(** The maps after the events depend on which events were received, not
    on their order or number. *)
Lemma foldl_event_case_ext evs1 evs2 :
  (∀ evt, Event evt ≠ OtherEvent → evt ∈ evs1 ↔ evt ∈ evs2) →
  foldl event_case accum_init evs1 = foldl event_case accum_init evs2.
Proof.
  intros Hsame.
  destruct (foldl_event_case accum_init evs1) as (Ha1 & Hr1 & Hc1 & Hn1).
  destruct (foldl_event_case accum_init evs2) as (Ha2 & Hr2 & Hc2 & Hn2).
  apply accum_eq; apply map_eq; intros p;
    rewrite ?Ha1, ?Ha2, ?Hr1, ?Hr2, ?Hc1, ?Hc2, ?Hn1, ?Hn2;
    match goal with
    | |- context [bool_decide (mkEvent ?kind p ∈ evs1)] =>
        assert (Event (mkEvent kind p) ≠ OtherEvent) as Hkind by done;
        by rewrite (bool_decide_ext _ _ (Hsame (mkEvent kind p) Hkind))
    end.
Qed.

End BatchReports.

(** X8. Each of [Added], [Changed] and [Deleted] of the [Mod] [batch]
    returns is in increasing order and without duplicates. *)
Theorem batch_sequences_sorted {T : Type} `{!existenceChecker T} (exists_ : T)
    (evs : list EventInfo) :
  ∃ md, batch exists_ (received evs) = Some md ∧
        Forall (λ l, StronglySorted String.le l ∧ NoDup l)
               [Added md; Changed md; Deleted md].
Proof.
  eexists. split; [apply batch_received|].
  unfold timeout_case. simpl.
  repeat constructor; apply Sorted__keys || apply NoDup__keys.
Qed.
(** X3.  Without [expect_response], [_send] does not look at the reply:
    whatever would have arrived, it does the same, receives nothing and
    returns no text. *)
Theorem send_no_wait (msg : str) (reply : outcome (list byte)) (log : list event) :
  _send (with_reply env reply) self msg false log = _send env self msg false log
  /\ filter is_received (snd (_send env self msg false log)) = filter is_received log
  /\ (fst (_send env self msg false log) = Returned None
      \/ exists e, fst (_send env self msg false log) = Raised e).
Proof.
  run. cbn [with_reply socket_outcome timer_overflow sendto_outcome close_outcome negb].
  assert (Hf : forall evs, filter is_received evs = [] ->
                           filter is_received (log ++ evs) = filter is_received log).
  { intros evs H. now rewrite filter_app, H, app_nil_r. }
  destruct (socket_outcome env) as [e0|];
    [cbn [fst snd]; split; [reflexivity|split; [first [reflexivity|now apply Hf]|right; eexists; reflexivity]]|].
  destruct (check_seconds _ _) as [e0|];
    [cbn [fst snd]; split; [reflexivity|split; [first [reflexivity|now apply Hf]|right; eexists; reflexivity]]|].
  destruct (str_encode_ascii msg) as [payload|e]; cbn [fst snd].
  - destruct (sendto_outcome env) as [e|].
    + destruct (is_socket_timeout e), (is_Exception e), (close_outcome env);
        cbn [fst snd]; rewrite <- ?app_assoc;
        (split; [reflexivity|split; [now apply Hf|]]);
        first [left; reflexivity | right; eexists; reflexivity].
    + destruct (close_outcome env);
        cbn [fst snd]; rewrite <- ?app_assoc;
        (split; [reflexivity|split; [now apply Hf|]]);
        first [left; reflexivity | right; eexists; reflexivity].
  - destruct (is_socket_timeout e), (is_Exception e), (close_outcome env);
      cbn [fst snd]; rewrite <- ?app_assoc;
      (split; [reflexivity|split; [now apply Hf|]]);
      first [left; reflexivity | right; eexists; reflexivity].
Qed.

(** X4.  Once the socket is open and configured, [_send] closes it on every
    path, also when an exception leaves the function: the socket calls it
    adds to the log are the opening, the timeout, then at most one datagram
    out and no more datagrams in than out, and the closing last. *)
Theorem send_always_closes (msg : str) (expect_response : bool) (log : list event) :
  socket_outcome env = None ->
  check_seconds (timer_overflow env) (timeout self) = None ->
  close_outcome env = None ->
  exists traffic,
    snd (_send env self msg expect_response log)
    = log ++ [Opened; TimeoutSet (timeout self)] ++ traffic ++ [Closed]
    /\ forallb is_traffic traffic = true
    /\ (length (filter is_sent traffic) <= 1)%nat
    /\ (length (filter is_received traffic) <= length (filter is_sent traffic))%nat.
Proof.
  intros Hopen Htime Hclose. run. rewrite Hopen, Htime, Hclose.
  destruct (str_encode_ascii msg) as [payload|e]; cbn [fst snd].
  - destruct (sendto_outcome env) as [e|].
    + exists [].
      destruct (is_socket_timeout e), (is_Exception e);
        cbn [fst snd]; rewrite <- ?app_assoc; repeat split; cbn; lia.
    + destruct expect_response; cbn [negb].
      * destruct (recvfrom_outcome env) as [data|e].
        -- exists [Sent payload (host self) (port self); Received (firstn 4096 data)].
           cbn [fst snd]. rewrite <- ?app_assoc. repeat split; cbn; lia.
        -- exists [Sent payload (host self) (port self)].
           destruct (is_socket_timeout e), (is_Exception e);
             cbn [fst snd]; rewrite <- ?app_assoc; repeat split; cbn; lia.
      * exists [Sent payload (host self) (port self)].
        cbn [fst snd]. rewrite <- ?app_assoc. repeat split; cbn; lia.
  - exists [].
    destruct (is_socket_timeout e), (is_Exception e);
      cbn [fst snd]; rewrite <- ?app_assoc; repeat split; cbn; lia.
Qed.

(** X5.  What happens before the [try] statement is not caught.  When the
    socket cannot be opened, [_send] raises that exception without a socket
    call in the log; when [settimeout] rejects the client's timeout, it
    raises that exception and leaves the socket it opened unclosed. *)
Theorem send_raises_before_try
    (msg : str) (expect_response : bool) (log : list event) (e : exn) :
  (socket_outcome env = Some e ->
   _send env self msg expect_response log = (Raised e, log))
  /\ (socket_outcome env = None ->
      check_seconds (timer_overflow env) (timeout self) = Some e ->
      _send env self msg expect_response log = (Raised e, log ++ [Opened])).
Proof.
  split.
  - intros H. run. now rewrite H.
  - intros H1 H2. run. now rewrite H1, H2.
Qed.

(** X6.  An exception of the wait for the reply that is no [Exception]
    (an interrupt from the keyboard) leaves [_send], after the socket is
    closed. *)
Theorem send_passes_interrupt (msg : str) (payload : list byte) (log : list event) (e : exn) :
  socket_outcome env = None ->
  check_seconds (timer_overflow env) (timeout self) = None ->
  close_outcome env = None ->
  str_encode_ascii msg = Returned payload ->
  sendto_outcome env = None ->
  recvfrom_outcome env = Raised e ->
  is_Exception e = false ->
  _send env self msg true log
  = (Raised e,
     log ++ [Opened; TimeoutSet (timeout self);
             Sent payload (host self) (port self); Closed]).
Proof.
  intros Hopen Htime Hclose Henc Hsend Hrecv He. run.
  rewrite Hopen, Htime, Hclose, Henc, Hsend, Hrecv. cbn [fst snd negb].
  assert (Ht : is_socket_timeout e = false) by (destruct e; trivial; discriminate).
  rewrite Ht, He. cbn [fst snd]. now rewrite <- !app_assoc.
Qed.
(** * taco-performance: the request scheduling engine and the statistics layer

    A shallow embedding of [src/runner.ts] (the test execution engine) and of
    the interfaces of [src/types.ts].

    Conventions of the embedding.
    - A JavaScript [number] that holds a millisecond timestamp, a duration, a
      counter or an index is a [Z] or a [nat]; a [number] that may be
      fractional (a rate, a mean, elapsed seconds) is a rational [Q].
      Where a result of the runner turns on the rounding of doubles (the
      statistics, the number of requests a run is sized for) the arithmetic
      is that of [Double], which rounds as IEEE 754 binary64 does; elsewhere
      arithmetic on [Q] is exact.
    - An [undefined]-able field is an [option].
    - [Array.prototype.sort] is the stable sort of ECMAScript 2019, driven by
      the comparator the source passes to it.
    - A [Map] is an association list in insertion order, which is the order
      JavaScript iterates it in.
    - Asynchronous code is a step function on an explicit state, driven by a
      schedule of events chosen by the environment (timer wake-ups, promise
      settlements); [None] is a schedule the event loop cannot produce. *)

From Stdlib Require Import String Ascii DecimalString.
From Stdlib Require Import List ZArith QArith Qround Bool Lia Arith.
From Stdlib Require Import Permutation Sorted Lqa.
Import ListNotations.

Set Implicit Arguments.
Set Warnings "-register-all".

(** ** JavaScript primitives used by the runner *)

Module Js.

(** [Array.prototype.sort(cmp)]: a stable sort; [cmp a b > 0] puts [a] after
    [b].  Insertion from the right keeps equal elements in their order. *)
Section Sort.
Variable A : Type.
Variable cmp : A -> A -> Z.

Fixpoint insert (x : A) (l : list A) : list A :=
  match l with
  | [] => [x]
  | y :: l' => if (cmp x y <=? 0)%Z then x :: y :: l' else y :: insert x l'
  end.

Fixpoint Array_sort (l : list A) : list A :=
  match l with
  | [] => []
  | x :: l' => insert x (Array_sort l')
  end.
End Sort.

(** [Math.round]: nearest integer, halves go up. *)
Definition Math_round (x : Q) : Z := Qfloor (x + (1 # 2)).

Definition Math_ceil (x : Q) : Z := Qceiling x.

Definition Math_floor (x : Q) : Z := Qfloor x.

(** [Math.round(Math.sqrt(x))].  The square root of a rational is not
    rational in general, so the composition is embedded as one function: the
    integer [r] with [r - 1/2 <= sqrt x < r + 1/2], computed through the
    integer square root of [floor (4 x)]. *)
Definition Math_round_sqrt (x : Q) : Z := ((Z.sqrt (Qfloor (4 * x)) + 1) / 2)%Z.

(** [a.reduce((acc, b) => f(acc, b), init)] *)
Definition reduce {A B : Type} (f : B -> A -> B) (init : B) (a : list A) : B :=
  fold_left f a init.

(** [a.slice(-n)]: the last [n] elements, or all of them. *)
Definition slice_last {A : Type} (n : nat) (a : list A) : list A :=
  skipn (length a - n) a.

(** [Math.max(a, b)] *)
Definition Math_max (a b : Q) : Q := if Qle_bool a b then b else a.

(** [x || d] on a number: [0] is falsy, like [undefined]. *)
Definition or_default (x : option Q) (d : Q) : Q :=
  match x with
  | Some v => if Qeq_bool v 0 then d else v
  | None => d
  end.

(** How a piece of code ends: with a value, or by throwing. *)
Inductive Completion (A : Type) : Type :=
| Normal (a : A)
| Throw (what : string).
Arguments Normal {A} a.
Arguments Throw {A} what.

Definition bind {A B : Type} (c : Completion A) (k : A -> Completion B) : Completion B :=
  match c with
  | Normal a => k a
  | Throw e => Throw e
  end.

(** [try { body } catch { handler }] *)
Definition try_catch {A : Type} (body : Completion A) (handler : string -> Completion A)
  : Completion A :=
  match body with
  | Normal a => Normal a
  | Throw e => handler e
  end.

End Js.

Notation "x <- c ;; k" := (Js.bind c (fun x => k))
  (at level 61, c at next level, right associativity).

(** ** Interfaces of types.ts *)

Module Stats.
Record t : Set := mk
  { min : Z; max : Z; mean : Z; p50 : Z; p95 : Z; p99 : Z; stdDev : Z }.
End Stats.

(** ** Statistics *)

Section CalculateStats.
Import Js.

(** [calculateStats] in exact arithmetic; [Double.calculateStats] below is
    the function in double precision, with which it agrees on [min], [max],
    [mean] and the percentiles. *)
Definition calculateStats (values : list Z) : Stats.t :=
  match values with
  | [] => Stats.mk 0 0 0 0 0 0 0
  | _ :: _ =>
      let sorted := Array_sort (fun a b => a - b)%Z values in
      let len := Z.of_nat (length sorted) in
      let sum := reduce Z.add 0%Z sorted in
      let mean := inject_Z sum / inject_Z len in
      let squaredDiffs := map (fun v => (inject_Z v - mean) ^ 2) sorted in
      let avgSquaredDiff := reduce Qplus 0 squaredDiffs / inject_Z len in
      let percentile (p : Z) :=
        let index := (Math_ceil ((inject_Z p / 100) * inject_Z len) - 1)%Z in
        nth (Z.to_nat (Z.max 0 (Z.min index (len - 1)))) sorted 0%Z in
      Stats.mk
        (nth 0 sorted 0%Z)
        (nth (length sorted - 1) sorted 0%Z)
        (Math_round mean)
        (percentile 50%Z)
        (percentile 95%Z)
        (percentile 99%Z)
        (Math_round_sqrt avgSquaredDiff)
  end.

End CalculateStats.

(** The reference definition of the statistics, in the words of the
    specification: the arithmetic mean, the population variance (divide by
    [N]) and the nearest-rank index [ceil (p/100 * N) - 1] clamped to
    [0 .. N-1]. *)






(** [z] is [x] rounded to the nearest integer (halves go up). *)
Definition is_rounding_of (z : Z) (x : Q) : Prop :=
  inject_Z z - (1 # 2) <= x /\ x < inject_Z z + (1 # 2).



(** ** Double precision *)

From Stdlib Require Import Qpower Qabs Qreduction.

(** The arithmetic of IEEE 754 binary64, on the rationals the doubles are:
    an operation gives the double nearest to the exact result, a tie going
    to the one with an even significand.  The exponent is bounded below, as
    that of a double is (the subnormal range); it is not bounded above:
    there is no [Infinity] and no [NaN] among the rationals, and none arises
    from the latencies, counts and rates the runner computes with. *)
Module Double.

──────

### YOUR ASSIGNMENT
Copy only the entries from the first line to the line with "Forall (λ l, StronglySorted", each exactly as it appears.

### SOLUTION
(** The maps after the events depend on which events were received, not
    on their order or number. *)
Lemma foldl_event_case_ext evs1 evs2 :
  (∀ evt, Event evt ≠ OtherEvent → evt ∈ evs1 ↔ evt ∈ evs2) →
  foldl event_case accum_init evs1 = foldl event_case accum_init evs2.
Proof.
  intros Hsame.
  destruct (foldl_event_case accum_init evs1) as (Ha1 & Hr1 & Hc1 & Hn1).
  destruct (foldl_event_case accum_init evs2) as (Ha2 & Hr2 & Hc2 & Hn2).
  apply accum_eq; apply map_eq; intros p;
    rewrite ?Ha1, ?Ha2, ?Hr1, ?Hr2, ?Hc1, ?Hc2, ?Hn1, ?Hn2;
    match goal with
    | |- context [bool_decide (mkEvent ?kind p ∈ evs1)] =>
        assert (Event (mkEvent kind p) ≠ OtherEvent) as Hkind by done;
        by rewrite (bool_decide_ext _ _ (Hsame (mkEvent kind p) Hkind))
    end.
Qed.

End BatchReports.

(** X8. Each of [Added], [Changed] and [Deleted] of the [Mod] [batch]
    returns is in increasing order and without duplicates. *)
Theorem batch_sequences_sorted {T : Type} `{!existenceChecker T} (exists_ : T)
    (evs : list EventInfo) :
  ∃ md, batch exists_ (received evs) = Some md ∧
        Forall (λ l, StronglySorted String.le l ∧ NoDup l)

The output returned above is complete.